(Stored dataset items)
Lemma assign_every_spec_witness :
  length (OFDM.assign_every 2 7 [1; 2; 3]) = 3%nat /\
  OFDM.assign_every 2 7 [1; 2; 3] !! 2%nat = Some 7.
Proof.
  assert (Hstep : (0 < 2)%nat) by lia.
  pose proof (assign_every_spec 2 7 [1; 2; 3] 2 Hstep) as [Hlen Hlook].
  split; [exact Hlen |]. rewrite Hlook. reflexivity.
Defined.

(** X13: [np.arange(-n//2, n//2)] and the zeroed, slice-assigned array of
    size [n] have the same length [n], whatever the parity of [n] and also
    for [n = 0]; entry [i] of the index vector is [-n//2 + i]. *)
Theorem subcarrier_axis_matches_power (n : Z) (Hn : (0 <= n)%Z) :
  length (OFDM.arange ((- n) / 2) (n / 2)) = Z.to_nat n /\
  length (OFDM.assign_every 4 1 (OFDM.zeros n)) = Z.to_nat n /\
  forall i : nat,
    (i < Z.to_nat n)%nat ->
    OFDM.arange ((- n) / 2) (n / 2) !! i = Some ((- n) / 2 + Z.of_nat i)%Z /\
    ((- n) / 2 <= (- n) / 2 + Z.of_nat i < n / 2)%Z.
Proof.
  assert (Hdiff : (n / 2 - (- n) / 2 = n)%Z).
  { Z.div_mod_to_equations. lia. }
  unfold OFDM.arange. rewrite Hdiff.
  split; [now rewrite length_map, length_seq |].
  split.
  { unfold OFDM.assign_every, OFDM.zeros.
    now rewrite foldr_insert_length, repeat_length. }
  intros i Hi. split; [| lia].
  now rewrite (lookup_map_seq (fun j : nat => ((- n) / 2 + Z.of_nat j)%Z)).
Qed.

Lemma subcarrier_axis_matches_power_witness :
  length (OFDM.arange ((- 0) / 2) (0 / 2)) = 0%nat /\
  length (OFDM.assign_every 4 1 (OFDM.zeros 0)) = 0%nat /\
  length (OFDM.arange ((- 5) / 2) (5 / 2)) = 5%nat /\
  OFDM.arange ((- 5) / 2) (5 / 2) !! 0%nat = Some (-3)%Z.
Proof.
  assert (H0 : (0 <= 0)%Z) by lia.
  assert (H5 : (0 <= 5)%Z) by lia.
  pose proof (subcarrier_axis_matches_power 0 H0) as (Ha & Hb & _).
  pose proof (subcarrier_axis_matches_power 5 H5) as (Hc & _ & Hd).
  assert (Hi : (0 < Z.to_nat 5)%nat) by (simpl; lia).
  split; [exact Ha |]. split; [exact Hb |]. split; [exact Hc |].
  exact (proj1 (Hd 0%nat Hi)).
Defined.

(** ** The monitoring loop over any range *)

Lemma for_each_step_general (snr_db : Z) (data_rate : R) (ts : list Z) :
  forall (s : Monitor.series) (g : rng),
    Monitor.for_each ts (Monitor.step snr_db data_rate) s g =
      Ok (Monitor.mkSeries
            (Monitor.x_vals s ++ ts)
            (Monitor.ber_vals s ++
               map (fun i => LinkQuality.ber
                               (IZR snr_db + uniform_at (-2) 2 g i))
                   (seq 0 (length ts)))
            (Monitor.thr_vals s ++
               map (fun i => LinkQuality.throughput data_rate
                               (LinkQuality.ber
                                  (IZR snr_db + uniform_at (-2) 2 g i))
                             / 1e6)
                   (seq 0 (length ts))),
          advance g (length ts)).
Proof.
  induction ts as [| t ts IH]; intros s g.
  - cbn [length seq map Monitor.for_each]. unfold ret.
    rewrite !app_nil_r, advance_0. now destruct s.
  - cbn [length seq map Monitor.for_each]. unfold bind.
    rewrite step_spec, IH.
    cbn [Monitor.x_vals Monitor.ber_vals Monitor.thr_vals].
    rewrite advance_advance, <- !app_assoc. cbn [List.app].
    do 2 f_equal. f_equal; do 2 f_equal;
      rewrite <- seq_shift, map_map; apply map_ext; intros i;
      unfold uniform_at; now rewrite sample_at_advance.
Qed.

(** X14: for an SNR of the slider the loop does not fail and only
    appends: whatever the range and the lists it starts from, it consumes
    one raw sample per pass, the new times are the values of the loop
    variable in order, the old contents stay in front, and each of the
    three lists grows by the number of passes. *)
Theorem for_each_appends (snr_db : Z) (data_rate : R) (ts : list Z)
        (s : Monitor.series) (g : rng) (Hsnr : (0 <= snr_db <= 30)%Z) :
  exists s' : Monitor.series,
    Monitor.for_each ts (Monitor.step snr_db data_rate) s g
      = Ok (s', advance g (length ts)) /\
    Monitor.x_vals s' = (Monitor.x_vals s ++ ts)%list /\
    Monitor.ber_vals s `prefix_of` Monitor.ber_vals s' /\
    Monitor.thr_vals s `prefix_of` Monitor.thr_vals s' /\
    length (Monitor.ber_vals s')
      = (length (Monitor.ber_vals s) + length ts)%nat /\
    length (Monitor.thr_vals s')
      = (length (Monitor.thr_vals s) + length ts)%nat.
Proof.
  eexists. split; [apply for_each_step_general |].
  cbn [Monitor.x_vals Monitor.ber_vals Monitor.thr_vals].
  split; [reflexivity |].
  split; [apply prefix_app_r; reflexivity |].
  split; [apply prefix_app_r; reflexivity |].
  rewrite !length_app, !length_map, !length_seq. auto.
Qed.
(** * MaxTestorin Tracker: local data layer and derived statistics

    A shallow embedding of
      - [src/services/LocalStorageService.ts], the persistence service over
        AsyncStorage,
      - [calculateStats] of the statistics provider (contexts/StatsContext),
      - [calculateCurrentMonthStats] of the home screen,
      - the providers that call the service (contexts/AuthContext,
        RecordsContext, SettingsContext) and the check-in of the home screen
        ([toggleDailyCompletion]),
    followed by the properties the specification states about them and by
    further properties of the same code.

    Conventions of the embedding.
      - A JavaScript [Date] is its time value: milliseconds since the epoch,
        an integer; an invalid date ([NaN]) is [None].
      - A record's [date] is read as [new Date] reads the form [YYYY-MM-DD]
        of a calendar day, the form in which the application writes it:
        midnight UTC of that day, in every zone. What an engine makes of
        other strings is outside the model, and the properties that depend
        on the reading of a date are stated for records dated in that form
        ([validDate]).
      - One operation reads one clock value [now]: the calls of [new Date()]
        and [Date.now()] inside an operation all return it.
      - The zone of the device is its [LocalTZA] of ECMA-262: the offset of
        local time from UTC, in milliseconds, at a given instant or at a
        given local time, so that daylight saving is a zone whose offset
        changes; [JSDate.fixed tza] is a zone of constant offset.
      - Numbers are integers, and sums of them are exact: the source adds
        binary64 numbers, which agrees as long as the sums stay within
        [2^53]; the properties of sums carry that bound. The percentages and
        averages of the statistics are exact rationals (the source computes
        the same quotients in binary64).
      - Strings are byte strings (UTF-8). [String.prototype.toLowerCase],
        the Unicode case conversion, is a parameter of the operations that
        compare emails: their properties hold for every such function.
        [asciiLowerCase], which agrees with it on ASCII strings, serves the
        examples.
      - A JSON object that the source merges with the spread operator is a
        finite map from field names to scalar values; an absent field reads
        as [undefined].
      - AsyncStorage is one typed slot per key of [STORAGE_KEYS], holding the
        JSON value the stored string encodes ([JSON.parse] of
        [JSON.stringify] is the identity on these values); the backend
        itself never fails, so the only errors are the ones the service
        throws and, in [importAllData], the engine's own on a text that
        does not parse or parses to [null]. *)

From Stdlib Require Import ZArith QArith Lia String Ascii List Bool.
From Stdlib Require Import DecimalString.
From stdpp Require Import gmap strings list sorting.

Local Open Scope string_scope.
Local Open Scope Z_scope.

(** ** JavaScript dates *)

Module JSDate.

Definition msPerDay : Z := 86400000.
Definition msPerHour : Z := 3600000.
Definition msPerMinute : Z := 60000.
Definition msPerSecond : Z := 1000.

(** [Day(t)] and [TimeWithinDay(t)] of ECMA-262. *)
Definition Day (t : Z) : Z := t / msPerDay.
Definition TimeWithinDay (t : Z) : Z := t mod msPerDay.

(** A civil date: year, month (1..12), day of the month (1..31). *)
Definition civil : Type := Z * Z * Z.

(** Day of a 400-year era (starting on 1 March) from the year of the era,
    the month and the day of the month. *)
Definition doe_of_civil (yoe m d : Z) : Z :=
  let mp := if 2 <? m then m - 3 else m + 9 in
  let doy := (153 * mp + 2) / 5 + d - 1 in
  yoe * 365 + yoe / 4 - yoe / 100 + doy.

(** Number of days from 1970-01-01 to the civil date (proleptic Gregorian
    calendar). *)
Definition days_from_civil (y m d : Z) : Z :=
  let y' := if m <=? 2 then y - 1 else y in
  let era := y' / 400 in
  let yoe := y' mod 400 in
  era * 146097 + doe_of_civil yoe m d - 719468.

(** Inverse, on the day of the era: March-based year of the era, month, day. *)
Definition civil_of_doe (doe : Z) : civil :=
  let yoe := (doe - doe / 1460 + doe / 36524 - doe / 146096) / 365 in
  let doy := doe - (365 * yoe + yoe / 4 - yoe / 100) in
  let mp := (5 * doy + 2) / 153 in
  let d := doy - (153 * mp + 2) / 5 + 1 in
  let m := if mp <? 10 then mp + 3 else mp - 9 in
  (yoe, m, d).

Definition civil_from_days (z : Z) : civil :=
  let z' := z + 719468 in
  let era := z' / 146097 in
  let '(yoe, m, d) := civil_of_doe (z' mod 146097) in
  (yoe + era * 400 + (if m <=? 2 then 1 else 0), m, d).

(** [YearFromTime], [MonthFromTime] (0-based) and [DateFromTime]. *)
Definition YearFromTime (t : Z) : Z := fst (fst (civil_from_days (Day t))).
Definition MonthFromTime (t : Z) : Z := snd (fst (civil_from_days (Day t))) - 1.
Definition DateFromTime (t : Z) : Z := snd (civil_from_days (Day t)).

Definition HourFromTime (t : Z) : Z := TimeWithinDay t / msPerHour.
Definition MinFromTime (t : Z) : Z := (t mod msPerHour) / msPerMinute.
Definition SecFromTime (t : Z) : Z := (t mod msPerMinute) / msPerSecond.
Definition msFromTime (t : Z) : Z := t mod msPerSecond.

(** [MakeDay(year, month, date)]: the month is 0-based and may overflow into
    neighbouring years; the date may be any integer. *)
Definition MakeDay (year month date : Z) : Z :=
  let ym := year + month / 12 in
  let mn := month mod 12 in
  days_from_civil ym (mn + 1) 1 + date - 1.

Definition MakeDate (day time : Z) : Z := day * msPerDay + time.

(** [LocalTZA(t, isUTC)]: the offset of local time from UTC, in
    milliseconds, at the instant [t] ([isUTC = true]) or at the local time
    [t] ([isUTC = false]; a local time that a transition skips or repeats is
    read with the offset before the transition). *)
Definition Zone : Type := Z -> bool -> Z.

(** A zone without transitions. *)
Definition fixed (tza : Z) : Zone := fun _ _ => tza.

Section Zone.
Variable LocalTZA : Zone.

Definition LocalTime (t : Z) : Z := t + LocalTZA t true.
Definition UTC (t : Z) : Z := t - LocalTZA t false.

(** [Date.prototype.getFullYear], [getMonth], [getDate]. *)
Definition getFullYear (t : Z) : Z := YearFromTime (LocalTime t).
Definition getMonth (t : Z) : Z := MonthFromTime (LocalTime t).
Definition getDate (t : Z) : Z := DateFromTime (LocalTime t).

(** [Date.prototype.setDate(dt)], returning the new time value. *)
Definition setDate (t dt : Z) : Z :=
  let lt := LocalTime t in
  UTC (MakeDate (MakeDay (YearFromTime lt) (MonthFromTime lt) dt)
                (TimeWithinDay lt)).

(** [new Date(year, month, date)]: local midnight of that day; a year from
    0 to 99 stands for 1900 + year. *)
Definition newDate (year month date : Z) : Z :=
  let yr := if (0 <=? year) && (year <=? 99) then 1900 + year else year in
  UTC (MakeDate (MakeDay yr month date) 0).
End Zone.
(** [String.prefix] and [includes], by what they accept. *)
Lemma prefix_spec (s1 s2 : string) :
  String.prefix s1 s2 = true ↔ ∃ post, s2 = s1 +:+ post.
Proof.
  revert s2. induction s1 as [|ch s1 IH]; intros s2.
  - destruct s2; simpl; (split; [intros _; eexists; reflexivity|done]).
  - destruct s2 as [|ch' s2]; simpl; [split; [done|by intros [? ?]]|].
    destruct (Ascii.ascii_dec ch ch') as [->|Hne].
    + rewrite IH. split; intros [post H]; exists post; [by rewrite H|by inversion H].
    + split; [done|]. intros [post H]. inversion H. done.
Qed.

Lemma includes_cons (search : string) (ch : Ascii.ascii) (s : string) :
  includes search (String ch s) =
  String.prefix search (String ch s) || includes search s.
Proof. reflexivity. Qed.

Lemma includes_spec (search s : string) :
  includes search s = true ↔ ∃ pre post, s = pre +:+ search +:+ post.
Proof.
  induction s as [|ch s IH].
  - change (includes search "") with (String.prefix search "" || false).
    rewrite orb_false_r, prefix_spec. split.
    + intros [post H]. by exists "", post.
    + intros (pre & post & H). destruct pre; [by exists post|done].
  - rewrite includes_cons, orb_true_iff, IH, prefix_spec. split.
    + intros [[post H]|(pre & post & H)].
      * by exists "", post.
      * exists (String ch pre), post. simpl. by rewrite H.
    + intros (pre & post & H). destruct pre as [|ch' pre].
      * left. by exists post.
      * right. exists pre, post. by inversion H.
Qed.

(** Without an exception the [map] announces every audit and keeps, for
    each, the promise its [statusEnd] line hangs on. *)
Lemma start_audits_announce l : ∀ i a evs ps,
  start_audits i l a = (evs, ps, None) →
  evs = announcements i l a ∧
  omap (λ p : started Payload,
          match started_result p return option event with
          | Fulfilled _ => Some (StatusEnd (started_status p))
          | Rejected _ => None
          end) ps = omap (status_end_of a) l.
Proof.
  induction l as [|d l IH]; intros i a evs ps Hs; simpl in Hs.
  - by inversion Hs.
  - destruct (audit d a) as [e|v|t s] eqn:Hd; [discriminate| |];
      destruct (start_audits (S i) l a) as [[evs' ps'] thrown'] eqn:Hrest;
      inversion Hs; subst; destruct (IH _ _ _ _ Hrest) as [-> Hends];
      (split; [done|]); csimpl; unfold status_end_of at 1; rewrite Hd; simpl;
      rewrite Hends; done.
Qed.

» TASK BRIEF: Starting at the line above that contains "Definition days_from_civil (y", repeat each line exactly up to and including the line that contains "(** [LocalTZA(t, isUTC)]: the", and stop there.

» TASK ANSWER:
Definition days_from_civil (y m d : Z) : Z :=
  let y' := if m <=? 2 then y - 1 else y in
  let era := y' / 400 in
  let yoe := y' mod 400 in
  era * 146097 + doe_of_civil yoe m d - 719468.

(** Inverse, on the day of the era: March-based year of the era, month, day. *)
Definition civil_of_doe (doe : Z) : civil :=
  let yoe := (doe - doe / 1460 + doe / 36524 - doe / 146096) / 365 in
  let doy := doe - (365 * yoe + yoe / 4 - yoe / 100) in
  let mp := (5 * doy + 2) / 153 in
  let d := doy - (153 * mp + 2) / 5 + 1 in
  let m := if mp <? 10 then mp + 3 else mp - 9 in
  (yoe, m, d).

Definition civil_from_days (z : Z) : civil :=
  let z' := z + 719468 in
  let era := z' / 146097 in
  let '(yoe, m, d) := civil_of_doe (z' mod 146097) in
  (yoe + era * 400 + (if m <=? 2 then 1 else 0), m, d).

(** [YearFromTime], [MonthFromTime] (0-based) and [DateFromTime]. *)
Definition YearFromTime (t : Z) : Z := fst (fst (civil_from_days (Day t))).
Definition MonthFromTime (t : Z) : Z := snd (fst (civil_from_days (Day t))) - 1.
Definition DateFromTime (t : Z) : Z := snd (civil_from_days (Day t)).

Definition HourFromTime (t : Z) : Z := TimeWithinDay t / msPerHour.
Definition MinFromTime (t : Z) : Z := (t mod msPerHour) / msPerMinute.
Definition SecFromTime (t : Z) : Z := (t mod msPerMinute) / msPerSecond.
Definition msFromTime (t : Z) : Z := t mod msPerSecond.

(** [MakeDay(year, month, date)]: the month is 0-based and may overflow into
    neighbouring years; the date may be any integer. *)
Definition MakeDay (year month date : Z) : Z :=
  let ym := year + month / 12 in
  let mn := month mod 12 in
  days_from_civil ym (mn + 1) 1 + date - 1.

Definition MakeDate (day time : Z) : Z := day * msPerDay + time.

(** [LocalTZA(t, isUTC)]: the offset of local time from UTC, in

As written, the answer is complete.